Quasi contemporaneamente alla fine dei lavori di costruzione della chiesa superiore, sarebbero iniziate anche le decorazioni ad affresco, pensate in vista di un piano decorativo integrale, finalizzato all’esaltazione della figura di san Francesco. Lo straordinario risultato finale è dovuto al contributo essenziale di artisti di altissimo livello come Cimabue e Giotto, le cui sperimentazioni hanno fatto, della basilica di Assisi, uno dei luoghi più importanti per l’evoluzione dell’arte italiana ed europea tra il Duecento e il Trecento.

La basilica superiore è adibita alle funzioni liturgiche di carattere ufficiale, come testimonia la presenza del trono papale nell’abside.

Basilica Papale di San Francesco in Assisi

La basilica di San Francesco ad Assisi, è il luogo che dal 1230 conserva e custodisce le spoglie mortali del santo serafico.
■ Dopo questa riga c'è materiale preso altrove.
(* ===== verification/Doctor.v ===== *)
(** * Doctor: the role guards and the doctor's handlers

    The decorators [doctor_required] and [patient_required] of
    [src/accounts/decorators.py], and the handlers through which a doctor
    writes: [assign_patient] (HTML view and REST endpoint) and the creation
    of doctor notes ([add_doctor_note] of the views, [create_for_patient]
    of the API).  The theorems show that the guards run the view for the
    right role only and leave the store alone otherwise, that assignment
    keeps the pair (doctor, patient) unique and is idempotent, when it
    raises, and where the HTML views and the REST endpoints differ in what
    they authorise. *)

From Stdlib Require Import ZArith Lia Ascii String.
From stdpp Require Import base decidable option list strings.
From S2P Require Import Prelude Numeric Store Text.

(** ** Definitions *)

(** A handler: it reads and writes the store, answers, and may raise. *)
Definition handler : Type := DB -> result (DB * response).

(** What a decorator asks of the views it wraps: that an answer can be
    given at once, with the state left as it is ([return redirect(...)]
    before the view is called).  [S] is the state the view runs in and [T]
    what it returns. *)
Class Responds (S T : Type) : Type := respond : S -> response -> T.

#[global] Instance handler_responds : Responds DB (result (DB * response)) :=
  fun db r => Ok (db, r).

(** *** The decorators *)

(** [doctor_required(view_func)]; [user] is [None] for a request that is
    not authenticated. *)
Definition doctor_required {S T} `{!Responds S T} (view_func : User -> S -> T)
    (user : option User) : S -> T :=
  fun db =>
    match user with
    | None => respond db (Redirect "login")
    | Some u =>
        if decide (u_role u <> Doctor) then respond db (Redirect "patient_dashboard")
        else view_func u db
    end.

(** [patient_required(view_func)]. *)
Definition patient_required {S T} `{!Responds S T} (view_func : User -> S -> T)
    (user : option User) : S -> T :=
  fun db =>
    match user with
    | None => respond db (Redirect "login")
    | Some u =>
        if decide (u_role u <> Patient) then respond db (Redirect "doctor_dashboard")
        else view_func u db
    end.

(** [@login_required] of Django: a request without a user is sent to the
    login page; the view gets the request of a user. *)
Definition login_required {S T} `{!Responds S T} (view_func : User -> S -> T)
    (user : option User) : S -> T :=
  fun db =>
    match user with
    | None => respond db (Redirect "login")
    | Some u => view_func u db
    end.

(** [@permission_classes([permissions.IsAuthenticated])] of the REST
    framework: a request without credentials is refused before the view
    runs (with 401, or 403 under authentication classes that send no
    challenge; the settings decide). *)
Definition NOT_AUTHENTICATED : Z := 401.

Definition is_authenticated {S T} `{!Responds S T} (view_func : User -> S -> T)
    (user : option User) : S -> T :=
  fun db =>
    match user with
    | None => respond db (Response NOT_AUTHENTICATED)
    | Some u => view_func u db
    end.

(** The request a decorator hands to the decorator below it, once it has
    found the user. *)
Definition on_user {X} (view_func : option User -> X) (u : User) : X :=
  view_func (Some u).

(** *** Queries and writers *)

(** [qs.get()]. *)
Definition qs_get {A} (qs : list A) : result A :=
  match qs with
  | [] => Raise DoesNotExist
  | [x] => Ok x
  | _ => Raise MultipleObjectsReturned
  end.

(** [User.objects.filter(patient_id=patient_id, role='patient')]. *)
Definition patients_coded (db : DB) (patient_id : string) : list User :=
  filter (fun u => u_patient_id u = Some patient_id /\ u_role u = Patient) (users db).

(** [User.objects.filter(id=id, role='patient')]. *)
Definition patients_with_id (db : DB) (id : Z) : list User :=
  filter (fun u => u_id u = id /\ u_role u = Patient) (users db).

(** [DoctorPatientAssignment.objects.filter(doctor=.., patient=..,
    is_active=True)]. *)
Definition active_assignments (db : DB) (doctor patient : Z) : list DoctorPatientAssignment :=
  filter (fun a => dpa_doctor a = doctor /\ dpa_patient a = patient /\ dpa_is_active a = true)
         (assignments db).

(** The rows of a pair, active or not: what [unique_together] looks at. *)
Definition pair_assignments (db : DB) (doctor patient : Z) : list DoctorPatientAssignment :=
  filter (fun a => dpa_doctor a = doctor /\ dpa_patient a = patient) (assignments db).

(** [DoctorPatientAssignment.objects.create(doctor=.., patient=..)]: the
    store refuses a second row for the pair. *)
Definition create_assignment (db : DB) (now doctor patient : Z) : result DB :=
  if qs_exists (pair_assignments db doctor patient) then Raise IntegrityError
  else
    let row := mkAssignment (next_id (dpa_id <$> assignments db)) doctor patient now true "" in
    mret (mkDB (users db) (assignments db ++ [row]) (moods db) (journals db)
               (achievements db) (doctor_notes db)).

(** [DoctorNote.objects.create(patient=.., doctor=.., note=..,
    is_visible_to_patient=..)]. *)
Definition create_doctor_note (db : DB) (now patient doctor : Z) (note : string)
    (is_visible : bool) : DB :=
  let row := mkDoctorNote (next_id (dn_id <$> doctor_notes db)) patient doctor note now
                          is_visible in
  mkDB (users db) (assignments db) (moods db) (journals db) (achievements db)
       (doctor_notes db ++ [row]).

(** *** The handlers *)

(** The body of the HTML view [assign_patient], behind its decorators. *)
Definition assign_patient_view (now : Z) (method : http_method) (patient_id : string)
    (user : User) : handler :=
  fun db =>
    match method with
    | POST =>
        let patient_id := py_upper (py_strip patient_id) in
        match qs_get (patients_coded db patient_id) with
        | Ok patient =>
            if qs_exists (active_assignments db (u_id user) (u_id patient))
            then mret (db, Render "dashboard/assign_patient.html")
            else
              db ← create_assignment db now (u_id user) (u_id patient);
              mret (db, Render "dashboard/assign_patient.html")
        | Raise DoesNotExist => mret (db, Render "dashboard/assign_patient.html")
        | Raise e => Raise e
        end
    | GET => mret (db, Render "dashboard/assign_patient.html")
    end.

(** [assign_patient(request)] of the views. *)
Definition assign_patient (now : Z) (method : http_method) (patient_id : string) :
    option User -> handler :=
  login_required (on_user (doctor_required (assign_patient_view now method patient_id))).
Voluta da papa Gregorio IX quale specialis ecclesia, venne insignita dallo stesso Pontefice del titolo di Caput et Mater dell’Ordine minoritico e contestualmente affidata in perpetuo agli stessi frati.

Nella complessa storia che ha segnato l’evoluzione dell’Ordine, la basilica (e l’annesso Sacro Convento) fu sempre custodita dai cosiddetti “frati della comunità”, il gruppo che andò in seguito a costituire l’Ordine dei Frati Minori Conventuali.
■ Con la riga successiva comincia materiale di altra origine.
(* ===== verification/Views.v ===== *)
(** * Views: the [ai_mood_prediction] view

    The view of [src/dashboard/views.py] that puts the analytics helpers
    together: it takes the fourteen latest mood entries of the patient and,
    from seven entries on, computes their average, the trend of the two
    halves, the recommendations, the predicted next mood and the confidence
    of the prediction.  The theorems show that the view never raises, when
    it shows a prediction, the ranges of what it shows, and that its trend
    is the reverse of the chronological one. *)

From Stdlib Require Import ZArith QArith Lqa Lia.
From stdpp Require Import base decidable option list strings sorting.
From S2P Require Import Prelude Numeric Store Trend Forecast Recommend.

(** ** Definitions *)

(** The dictionary [prediction_data]. *)
Record prediction_data : Type := mkPredictionData {
  pd_avg_mood : Q;
  pd_trend : trend;
  pd_trend_message : string;
  pd_recommendations : list string;
  pd_data_points : Z;
  pd_predicted_mood : Q;
  pd_confidence : confidence
}.

(** [MoodEntry.objects.filter(user=request.user).order_by('-date')[:14]]. *)
Definition latest_moods (db : DB) (uid : Z) : list MoodEntry :=
  take 14 (order_by_desc me_date (moods_of db uid)).

(** [ai_mood_prediction(request)] for the logged-in user: the response and
    the [prediction_data] of its context. *)
Definition ai_mood_prediction (db : DB) (user : User) :
    result (response * option prediction_data) :=
  if decide (u_role user <> Patient) then mret (Redirect "doctor_dashboard", None)
  else
    let recent_moods := latest_moods db (u_id user) in
    if decide (7 <= len recent_moods) then
      let mood_values := me_mood <$> recent_moods in
      avg_mood ← mean mood_values;
      t ← ai_trend mood_values;
      match t with
      | Some (trend, trend_message) =>
          let recommendations :=
            generate_ai_recommendations db avg_mood (trend_label trend) (u_id user) in
          predicted_mood ← predict_next_mood mood_values;
          confidence ← calculate_prediction_confidence mood_values;
          mret (Render "dashboard/ai_mood_prediction.html",
                Some (mkPredictionData (round1 avg_mood) trend trend_message recommendations
                        (len mood_values) predicted_mood confidence))
      | None => mret (Render "dashboard/ai_mood_prediction.html", None)
      end
    else mret (Render "dashboard/ai_mood_prediction.html", None).

(** A store for the examples: patient 1 has logged the moods 1 to 8, one
    a day. *)
Definition rising_db : DB :=
  foldl (fun db i => create_mood db (i * day_seconds) 1 i "" "") empty_db (seqZ 1 8).

Definition patient_one : User := mkUser 1 "one" "" Patient None None (Some "AB12CD34") None None 0.

(** ** Lemmas *)

Lemma len_latest_moods db uid :
  len (latest_moods db uid) = Z.min 14 (qs_count (moods_of db uid)).
Proof.
  unfold latest_moods, qs_count, len.
  rewrite length_take, (Permutation_length (order_by_desc_perm me_date _)). lia.
Qed.

(** From seven values on the trend test of the view returns a label. *)
Lemma ai_trend_ok ys :
  7 <= len ys -> exists t m, ai_trend ys = Ok (Some (t, m)) /\ t <> Neutral.
Proof.
  intros Hn. unfold ai_trend. rewrite decide_True by done.
  destruct (halves_nonempty ys) as [H1 H2]; [lia|].
  rewrite !mean_ok by done. cbn.
  repeat case_decide; eexists _, _; (split; [reflexivity|discriminate]).
Qed.

(** The view on a patient with seven or more entries. *)
Lemma ai_mood_prediction_data db user :
  u_role user = Patient -> 7 <= len (latest_moods db (u_id user)) ->
  let ys := me_mood <$> latest_moods db (u_id user) in
  exists t m p c,
    ai_trend ys = Ok (Some (t, m)) /\ t <> Neutral /\
    predict_next_mood ys = Ok p /\ (1 <= p <= 10)%Q /\
    calculate_prediction_confidence ys = Ok c /\
    ai_mood_prediction db user =
    Ok (Render "dashboard/ai_mood_prediction.html",
        Some (mkPredictionData
                (round1 (inject_Z (sumZ ys) / inject_Z (len ys)))
                t m
                (generate_ai_recommendations db (inject_Z (sumZ ys) / inject_Z (len ys))
                   (trend_label t) (u_id user))
                (len ys) p c)).
Proof.
  intros Hr Hn ys. unfold ai_mood_prediction.
  rewrite decide_False by (rewrite Hr; auto). rewrite decide_True by done.
  fold ys. assert (7 <= len ys) as Hy by (unfold ys; by rewrite len_fmap).
  destruct (ai_trend_ok ys Hy) as (t & m & Et & Hne).
  assert (ys <> []) as Hnil by (intros E; rewrite E in Hy; by compute in Hy).
  pose proof (predict_next_mood_long ys ltac:(lia)) as Ep. cbv zeta in Ep.
  pose proof (calculate_prediction_confidence_long ys ltac:(lia)) as Ec. cbv zeta in Ec.
  exists t, m. eexists _, _. rewrite mean_ok, Et, Ep, Ec by done.
  repeat split; try done; by apply clamp_max_min_between.
Qed.

(** ** Theorems *)

(** [ai_mood_prediction] never raises: every division it reaches is
    by the length of a list of seven values or more, or by a positive
    regression denominator. *)
Theorem ai_mood_prediction_total db user :
  is_ok (ai_mood_prediction db user) = true.
Proof.
  destruct (decide (u_role user = Patient)) as [Hr|Hr].
  - destruct (decide (7 <= len (latest_moods db (u_id user)))) as [Hn|Hn].
    + destruct (ai_mood_prediction_data db user Hr Hn) as (t & m & p & c & _ & _ & _ & _ & _ & ->).
      reflexivity.
    + unfold ai_mood_prediction. by rewrite decide_False, decide_False by (rewrite ?Hr; auto).
  - unfold ai_mood_prediction. by rewrite decide_True.
Qed.

(** A patient is shown a prediction exactly when they have seven mood
    entries or more; it is computed from the fourteen latest entries at
    most, its predicted mood lies in [1, 10], its trend is improving,
    declining or stable, and it carries five recommendations. *)
Theorem ai_mood_prediction_shows db user :
  u_role user = Patient ->
  exists data,
    ai_mood_prediction db user = Ok (Render "dashboard/ai_mood_prediction.html", data) /\
    (is_Some data <-> 7 <= qs_count (moods_of db (u_id user))) /\
    (forall d, data = Some d ->
       pd_data_points d = Z.min 14 (qs_count (moods_of db (u_id user))) /\
       (1 <= pd_predicted_mood d <= 10)%Q /\
       pd_trend d <> Neutral /\
       length (pd_recommendations d) = 5%nat).
Proof.
  intros Hr. pose proof (len_latest_moods db (u_id user)) as Hl.
  destruct (decide (7 <= len (latest_moods db (u_id user)))) as [Hn|Hn].
  - destruct (ai_mood_prediction_data db user Hr Hn) as (t & m & p & c & _ & Ht & _ & Hp & _ & ->).
    eexists. split; [reflexivity|]. split; [split; [lia|by eexists]|].
    intros d [= <-]. cbn. rewrite len_fmap.
    repeat split; try done; try apply Hp. apply generate_ai_recommendations_length.
  - exists None. unfold ai_mood_prediction.
    rewrite decide_False, decide_False by (rewrite ?Hr; auto).
    split; [done|]. split; [|done]. split; [by intros [? ?]|lia].
Qed.

Lemma ai_mood_prediction_shows_witness :
  exists data,
    ai_mood_prediction rising_db patient_one =
      Ok (Render "dashboard/ai_mood_prediction.html", data) /\
    (is_Some data <-> 7 <= qs_count (moods_of rising_db (u_id patient_one))) /\
    (forall d, data = Some d ->
       pd_data_points d = Z.min 14 (qs_count (moods_of rising_db (u_id patient_one))) /\
       (1 <= pd_predicted_mood d <= 10)%Q /\
       pd_trend d <> Neutral /\
       length (pd_recommendations d) = 5%nat).
Proof. apply (ai_mood_prediction_shows rising_db patient_one). reflexivity. Defined.

(** C3: a patient whose mood rose with every one of their latest entries
    (seven or more) is told the opposite: the view reads the entries
    newest first, so it reports the trend "declining" and puts the urgent
    warning at the head of the recommendations. *)
Theorem ai_mood_prediction_inverted db user :
  u_role user = Patient ->
  7 <= len (latest_moods db (u_id user)) ->
  StronglySorted Z.lt (reverse (me_mood <$> latest_moods db (u_id user))) ->
  exists d,
    ai_mood_prediction db user = Ok (Render "dashboard/ai_mood_prediction.html", Some d) /\
    pd_trend d = Declining /\
    pd_recommendations d !! 0%nat = Some urgent_message.
Proof.
  intros Hr Hn Hs.
  destruct (ai_mood_prediction_data db user Hr Hn) as (t & m & p & c & Et & _ & _ & _ & _ & ->).
  assert (7 <= len (reverse (me_mood <$> latest_moods db (u_id user)))) as Hn'
    by (by rewrite len_reverse, len_fmap).
  pose proof (ai_trend_increasing_reversed _ Hn' Hs) as Er.
  rewrite reverse_involutive, Et in Er. injection Er as -> ->.
  eexists. split; [reflexivity|]. split; [reflexivity|]. cbn [pd_recommendations].
  by rewrite generate_ai_recommendations_closed.
Qed.

Lemma ai_mood_prediction_inverted_witness :
  exists d,
    ai_mood_prediction rising_db patient_one =
      Ok (Render "dashboard/ai_mood_prediction.html", Some d) /\
    pd_trend d = Declining /\
    pd_recommendations d !! 0%nat = Some urgent_message.
Proof.
  apply (ai_mood_prediction_inverted rising_db patient_one); by_compute.
Defined.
Nel 1754 Benedetto XIV l’ha elevata alla dignità di Basilica Patriarcale (oggi “Papale”) e Cappella Papale. Nell’anno 2000, insieme ad altri siti francescani del circondario, la basilica è stata inserita nella Lista del patrimonio dell’umanità dell’UNESCO.

Secondo la tradizione fu lo stesso Francesco ad indicare il luogo in cui voleva essere sepolto. Si tratta della collina inferiore della città dove, abitualmente, venivano sepolti i “senza legge”, i condannati dalla giustizia (forse anche per questo era chiamata Collis inferni). Quel colle, donato da Simone di Pucciarello, fu ribattezzato Collis paradisi e su di esso fu edificata la nuova basilica, al margine nord-occidentale della città murata.

La basilica è formata da due chiese sovrapposte, legate a due diverse fasi costruttive: la prima legata al romanico umbro, di derivazione lombarda, la seconda legata al gotico di matrice francese. Straordinario è, in entrambi i casi, l’apparato decorativo interno.